The book contains some surprises. Church attributes the unit's motto, which is the book's title, to an alliance approved by the Queen in 1952, between 2RAR and the second regiment of Foot Guards, the Coldstream Guards, whose motto was 'Second to None'. It is strange that 2RAR should draw its unofficial motto from this source rather than from the Second Battalions of the AIF and Second AIF with their famous motto 'Nulli Secundus'; units which helped build 2RAR's heritage if not its lineage. Strange too that Church, as Commanding Officer of the battalion, should claim that the Director of Infantry rather than himself, was responsible for the removal of unsuitable officers from the battalion before its departure for Vietnam. Surely the Director of Infantry merely acted on Church's advice.

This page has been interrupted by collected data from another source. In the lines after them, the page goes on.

Definition toStatuses (api : Api.Data) : list SecurityStatusType :=
  [ {| title := Js.str "SERVER";
       value := if serverUp api then Js.str "ONLINE" else Js.str "OFFLINE";
       status := Js.or_default (Api.server api) (Js.str "No server info");
       variant := pickVariant (serverLevel api) |};
    {| title := Js.str "DATABASE";
       value := if dbConnected api then Js.str "CONNECTED"
                else Js.str "DISCONNECTED";
       status := Js.or_default (Api.dbStatus api) (Js.str "No DB info");
       variant := pickVariant (dbLevel api) |};
    {| title := Js.str "CPU LOAD";
       value := if Js.isFinite (cpu api) then String (cpu api)
                else Js.str "N/A";
       status := Js.str "Lower is better";
       variant := pickVariant (cpuLevel (cpu api)) |};
    {| title := Js.str "MEMORY";
       value := match Api.memory api with
                | Some m => Api.usedGB m ++ Js.str "/" ++ Api.totalGB m
                            ++ Js.str " GB"
                | None => Js.str "N/A"
                end;
       status := match Api.memory api with
                 | Some _ => toFixed0 (memPct api) ++ Js.str "% used"
                 | None => Js.str "No memory info"
                 end;
       variant := pickVariant (memLevel (memPct api)) |};
    {| title := Js.str "WEBHOOK";
       value := if hookOk api then Js.str "ACTIVE" else Js.str "INACTIVE";
       status :=
         Js.or_default (Api.message <$> Api.paymentWebhookStatus api)
           (Js.or_default (Api.paymentWebhookStatus api ≫= Api.webhookUrl)
              (Js.str "No webhook info"));
       variant := pickVariant (hookLevel api) |} ].

End ToStatuses.

End SecurityStatusContainer.

(** ** Addon forms *)

(** [src/app/(root)/addons/create/page.tsx]: [CreateAddons]. *)
Module CreateAddons.

Record FormState := {
  title : Js.jsstring;
  description : Js.jsstring;
  value : Js.jsstring
}.

(** The component's [useState] cells. *)
Record State := {
  form : FormState;
  error : option Js.jsstring;
  success : option Js.jsstring;
  submitting : bool
}.

(** What the handler does to the outside: [e.preventDefault()], the
    request [apiClient.post(url, { title, description, value })], and
    [setTimeout(() => startTransition(() => router.replace(path)), ms)]. *)
Inductive Effect :=
| PreventDefault
| ApiPost (url title description : Js.jsstring) (value : Js.number)
| SetTimeout (ms : Z) (replace : Js.jsstring).

Definition setError (e : option Js.jsstring) : Js.M State Effect unit :=
  Js.modify (λ st, {| form := form st; error := e;
                      success := success st; submitting := submitting st |}).

Definition setSuccess (s : option Js.jsstring) : Js.M State Effect unit :=
  Js.modify (λ st, {| form := form st; error := error st;
                      success := s; submitting := submitting st |}).

Definition setSubmitting (b : bool) : Js.M State Effect unit :=
  Js.modify (λ st, {| form := form st; error := error st;
                      success := success st; submitting := b |}).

The Battle of Long Khanh takes a quite different approach yet it reveals interesting contrasts and parallels with Second to None. It examines a single battle in detail; a 3RAR battle against an enemy bunker system. Michael English skillfully weaves the story of this clash, letting a series of representative participants describe the events in their own words. Whereas Church in Second to None is the sole voice, and the book reads like a lengthy commanding officer's after action report, English has his players tell the reader what they saw and felt. As a result, The Battle of Long Khanh has an immediacy and liveliness that Second to None lacks. This is not to say that Second to None lacks interest. On the contrary, its strength lies in the unique perspective it gives of the commanding officer's view of his battalion at war.

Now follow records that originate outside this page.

(* ===================================================================== *)
(* Williams WPC (Alpha Numeric) driver: src/mame/drivers/wpc_an.cpp       *)
(*                                                                       *)
(* A shallow embedding of the driver state class wpc_an_state and of its *)
(* handlers, followed by the properties of the address map, the          *)
(* protected RAM, the ROM bank window, the two timers and the sound      *)
(* link.  Integers are Z with the C++ wrap-around written out, arrays    *)
(* are lists updated by index, calls into devices that live in other     *)
(* files of the tree are recorded in the state of a small device model.  *)
(* ===================================================================== *)

From stdpp Require Import base list numbers.

Local Open Scope Z_scope.

(* --------------------------------------------------------------------- *)
(* Machine integers                                                       *)
(* --------------------------------------------------------------------- *)

Definition u8 (x : Z) : Z := x `mod` 0x100.
Definition u16 (x : Z) : Z := x `mod` 0x10000.
Definition u32 (x : Z) : Z := x `mod` 0x100000000.

(** Modelled from the spec: [BIT] and [bitswap] are MAME core helpers
    (emu headers, not in src/); the spec calls the transformation "a fixed
    bit-permutation (segment reordering)".  [bitswap val [b_(n-1); ...; b_0]]
    builds the value whose bit [i] is bit [b_i] of [val]; the selectors are
    listed from the most significant output bit down, as at the call site
    [bitswap<16>(v, 15, 7, 12, ...)]. *)
Definition BIT (x n : Z) : Z := Z.land (Z.shiftr x n) 1.

Fixpoint bitswap (val : Z) (b : list Z) : Z :=
  match b with
  | [] => 0
  | b0 :: c => Z.lor (Z.shiftl (BIT val b0) (Z.of_nat (length c))) (bitswap val c)
  end.

(* --------------------------------------------------------------------- *)
(* Devices the driver talks to                                            *)
(* --------------------------------------------------------------------- *)

Inductive line_state := CLEAR_LINE | ASSERT_LINE.

(* The two input lines of the MC6809E the driver drives. *)
Inductive input_line := M6809_IRQ_LINE | M6809_FIRQ_LINE.

Record cpu_device := {
  irq_line : line_state;
  firq_line : line_state
}.

Definition set_input_line (l : input_line) (v : line_state) (c : cpu_device)
  : cpu_device :=
  match l with
  | M6809_IRQ_LINE => {| irq_line := v; firq_line := firq_line c |}
  | M6809_FIRQ_LINE => {| irq_line := irq_line c; firq_line := v |}
  end.

(* memory_region: a base pointer, indexed like [ROM[i]], and a size. *)
Record memory_region := {
  base : Z -> Z;
  bytes : Z
}.

(** Modelled from the spec: memory_bank is an emu core class (not in
    src/).  Section 4.3: select stores the page index, and a read returns
    the byte at (selected_page * page_size) + offset within the backing
    image.  [configure_entries] records where the pages start and how far
    apart they are, as its call in init_wpc_an gives them. *)
Record memory_bank := {
  entries_start : Z;
  entries_count : Z;
  entries_base : Z;
  entries_stride : Z;
  entry : Z
}.

Definition configure_entries (startentry numentries base0 stride : Z)
    (b : memory_bank) : memory_bank :=
  {| entries_start := startentry; entries_count := numentries;
     entries_base := base0; entries_stride := stride; entry := entry b |}.

Definition set_entry (n : Z) (b : memory_bank) : memory_bank :=
  {| entries_start := entries_start b; entries_count := entries_count b;
     entries_base := entries_base b; entries_stride := entries_stride b;
     entry := n |}.

(* Offset, inside the backing region, of byte [offset] of the selected page. *)
Definition bank_address (b : memory_bank) (offset : Z) : Z :=
  entries_base b + (entry b - entries_start b) * entries_stride b + offset.

(* Where the pages of the bank lie: everything but the selected entry. *)
Definition bank_layout (b : memory_bank) : Z * Z * Z * Z :=
  (entries_start b, entries_count b, entries_base b, entries_stride b).

(** Modelled from the spec: wpc_device (machine/wpc.h, not in src/) is the
    Register File.  The driver only uses its protection comparator inputs
    (protection_enabled, protection_mask) and its raw alphanumeric store,
    read cell by cell and cleared as a whole; a cell outside the store
    reads as zero. *)
Record wpc_device := {
  memprotect : bool;
  memprotect_mask : Z;
  alpha_data : list Z
}.

Definition memprotect_active (w : wpc_device) : bool := memprotect w.
Definition get_memprotect_mask (w : wpc_device) : Z := memprotect_mask w.
Definition get_alphanumeric (x : Z) (w : wpc_device) : Z :=
  default 0 (alpha_data w !! Z.to_nat x).
Definition reset_alphanumeric (w : wpc_device) : wpc_device :=
  {| memprotect := memprotect w; memprotect_mask := memprotect_mask w;
     alpha_data := replicate (length (alpha_data w)) 0 |}.
Definition set_alphanumeric (x v : Z) (w : wpc_device) : wpc_device :=
  {| memprotect := memprotect w; memprotect_mask := memprotect_mask w;
     alpha_data := <[Z.to_nat x := v]> (alpha_data w) |}.
Definition set_protection (enabled : bool) (mask : Z) (w : wpc_device)
  : wpc_device :=
  {| memprotect := enabled; memprotect_mask := mask;
     alpha_data := alpha_data w |}.

(* A call received by a sound board, in the order the driver makes them. *)
Inductive sound_call :=
  | data_w (data : Z)
  | ctrl_w (data : Z).

(* s11c_bg_device (audio/s11c_bg.h): the legacy strobe board.  The driver
   only writes to it, so the board is the list of calls it has received. *)
Record s11c_bg_device := { bg_calls : list sound_call }.

Definition bg_call (c : sound_call) (d : s11c_bg_device) : s11c_bg_device :=
  {| bg_calls := bg_calls d ++ [c] |}.

(** Modelled from the spec: wpcsnd_device (audio/wpcsnd.h, not in src/) is
    the latch/semaphore board.  SoundLinkState is a semaphore bit and a
    single pending byte; the semaphore is cleared on read. *)
Record wpcsnd_device := {
  snd_calls : list sound_call;
  snd_reply : Z;
  snd_semaphore : bool
}.

Definition snd_call (c : sound_call) (d : wpcsnd_device) : wpcsnd_device :=
  {| snd_calls := snd_calls d ++ [c]; snd_reply := snd_reply d;
     snd_semaphore := snd_semaphore d |}.
Definition snd_ctrl_r (d : wpcsnd_device) : Z := Z.b2z (snd_semaphore d).
Definition snd_data_r (d : wpcsnd_device) : Z * wpcsnd_device :=
  (snd_reply d,
   {| snd_calls := snd_calls d; snd_reply := snd_reply d;
      snd_semaphore := false |}).

(* emu_timer after [adjust(from_hz(f), 0, from_hz(f))]: its id and rate. *)
Record emu_timer := { timer_id : Z; timer_hz : Z }.

(* The two format strings handed to logerror, with their arguments. *)
Inductive log_line :=
  | LOG_bank_mask (mask : Z)
  | LOG_protection_violation (offset mask : Z).

(* --------------------------------------------------------------------- *)
(* class wpc_an_state                                                     *)
(* --------------------------------------------------------------------- *)

Record wpc_an_state := {
  m_maincpu : cpu_device;
  m_bg : option s11c_bg_device;
  m_wpcsnd : option wpcsnd_device;
  m_cpubank : memory_bank;
  m_wpc : wpc_device;
  m_digits : list Z;
  m_vblank_count : Z;
  m_irq_count : Z;
  m_bankmask : Z;
  m_ram : list Z;
  m_vblank_timer : option emu_timer;
  m_irq_timer : option emu_timer;
  region_maincpu : memory_region;
  region_fixed : memory_region;
  errorlog : list log_line
}.

Definition TIMER_VBLANK : Z := 0.
Definition TIMER_IRQ : Z := 1.

Definition with_maincpu (f : cpu_device -> cpu_device) (s : wpc_an_state) :=
  {| m_maincpu := f (m_maincpu s); m_bg := m_bg s; m_wpcsnd := m_wpcsnd s;
     m_cpubank := m_cpubank s; m_wpc := m_wpc s; m_digits := m_digits s;
     m_vblank_count := m_vblank_count s; m_irq_count := m_irq_count s;
     m_bankmask := m_bankmask s; m_ram := m_ram s;
     m_vblank_timer := m_vblank_timer s; m_irq_timer := m_irq_timer s;
     region_maincpu := region_maincpu s; region_fixed := region_fixed s;
     errorlog := errorlog s |}.

Definition with_bg (v : option s11c_bg_device) (s : wpc_an_state) :=
  {| m_maincpu := m_maincpu s; m_bg := v; m_wpcsnd := m_wpcsnd s;
     m_cpubank := m_cpubank s; m_wpc := m_wpc s; m_digits := m_digits s;
     m_vblank_count := m_vblank_count s; m_irq_count := m_irq_count s;
     m_bankmask := m_bankmask s; m_ram := m_ram s;
     m_vblank_timer := m_vblank_timer s; m_irq_timer := m_irq_timer s;
     region_maincpu := region_maincpu s; region_fixed := region_fixed s;
     errorlog := errorlog s |}.

Definition with_wpcsnd (v : option wpcsnd_device) (s : wpc_an_state) :=
  {| m_maincpu := m_maincpu s; m_bg := m_bg s; m_wpcsnd := v;
     m_cpubank := m_cpubank s; m_wpc := m_wpc s; m_digits := m_digits s;
     m_vblank_count := m_vblank_count s; m_irq_count := m_irq_count s;
     m_bankmask := m_bankmask s; m_ram := m_ram s;
     m_vblank_timer := m_vblank_timer s; m_irq_timer := m_irq_timer s;
     region_maincpu := region_maincpu s; region_fixed := region_fixed s;
     errorlog := errorlog s |}.

Definition with_cpubank (f : memory_bank -> memory_bank) (s : wpc_an_state) :=
  {| m_maincpu := m_maincpu s; m_bg := m_bg s; m_wpcsnd := m_wpcsnd s;
     m_cpubank := f (m_cpubank s); m_wpc := m_wpc s; m_digits := m_digits s;
     m_vblank_count := m_vblank_count s; m_irq_count := m_irq_count s;
     m_bankmask := m_bankmask s; m_ram := m_ram s;
     m_vblank_timer := m_vblank_timer s; m_irq_timer := m_irq_timer s;
     region_maincpu := region_maincpu s; region_fixed := region_fixed s;
     errorlog := errorlog s |}.

Definition with_wpc (f : wpc_device -> wpc_device) (s : wpc_an_state) :=
  {| m_maincpu := m_maincpu s; m_bg := m_bg s; m_wpcsnd := m_wpcsnd s;
     m_cpubank := m_cpubank s; m_wpc := f (m_wpc s); m_digits := m_digits s;
     m_vblank_count := m_vblank_count s; m_irq_count := m_irq_count s;
     m_bankmask := m_bankmask s; m_ram := m_ram s;
     m_vblank_timer := m_vblank_timer s; m_irq_timer := m_irq_timer s;
     region_maincpu := region_maincpu s; region_fixed := region_fixed s;
     errorlog := errorlog s |}.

In the Vietnam War, though any contact with the enemy could engender fear, attacks against occupied bunker systems were by far the most feared battles. The advantage was with the enemy. He had selected the ground, prepared it for battle, provided himself with protection against fire and observation and probably booby trapped or mined the approaches. The Australians were almost always unaware of the extent or disposition of usually well-concealed bunker systems. Fire was often opened by the enemy at very short range. Casualties amongst the Australians were common. In this detailed account, The Battle of Long Khanh manages to convey the fear, excitement, confusion, noise and colour of battle as well as the fluctuating fortunes of the Australians. Tension builds throughout this short book as the initial contact is made and 'B' company of 3RAR withdraws to a night harbour to plan its attack the following day. Inexplicably, the enemy -- elements of D445 Battalion and 3/33 NVA Regiment -- has chosen to stay and fight so the attack, when it is pushed home, meets intense resistance. Finally, after heavy fire support and vigorous attack 3RAR drive the remaining enemy from the bunker system.

English gives due credit to the enemy. He notes that they imposed delay on the Australians and their withdrawal was controlled and successful; none of the usual detritous of battle was left behind, signalling that the enemy had made a planned withdrawal. During the operation the enemy had killed 10 Australians and wounded 24. Yet, as English explains, the initial contact with the enemy bunker system had been by an outnumbered platoon of 3RAR which, though low on ammunition, had held its ground against its formidable opponent.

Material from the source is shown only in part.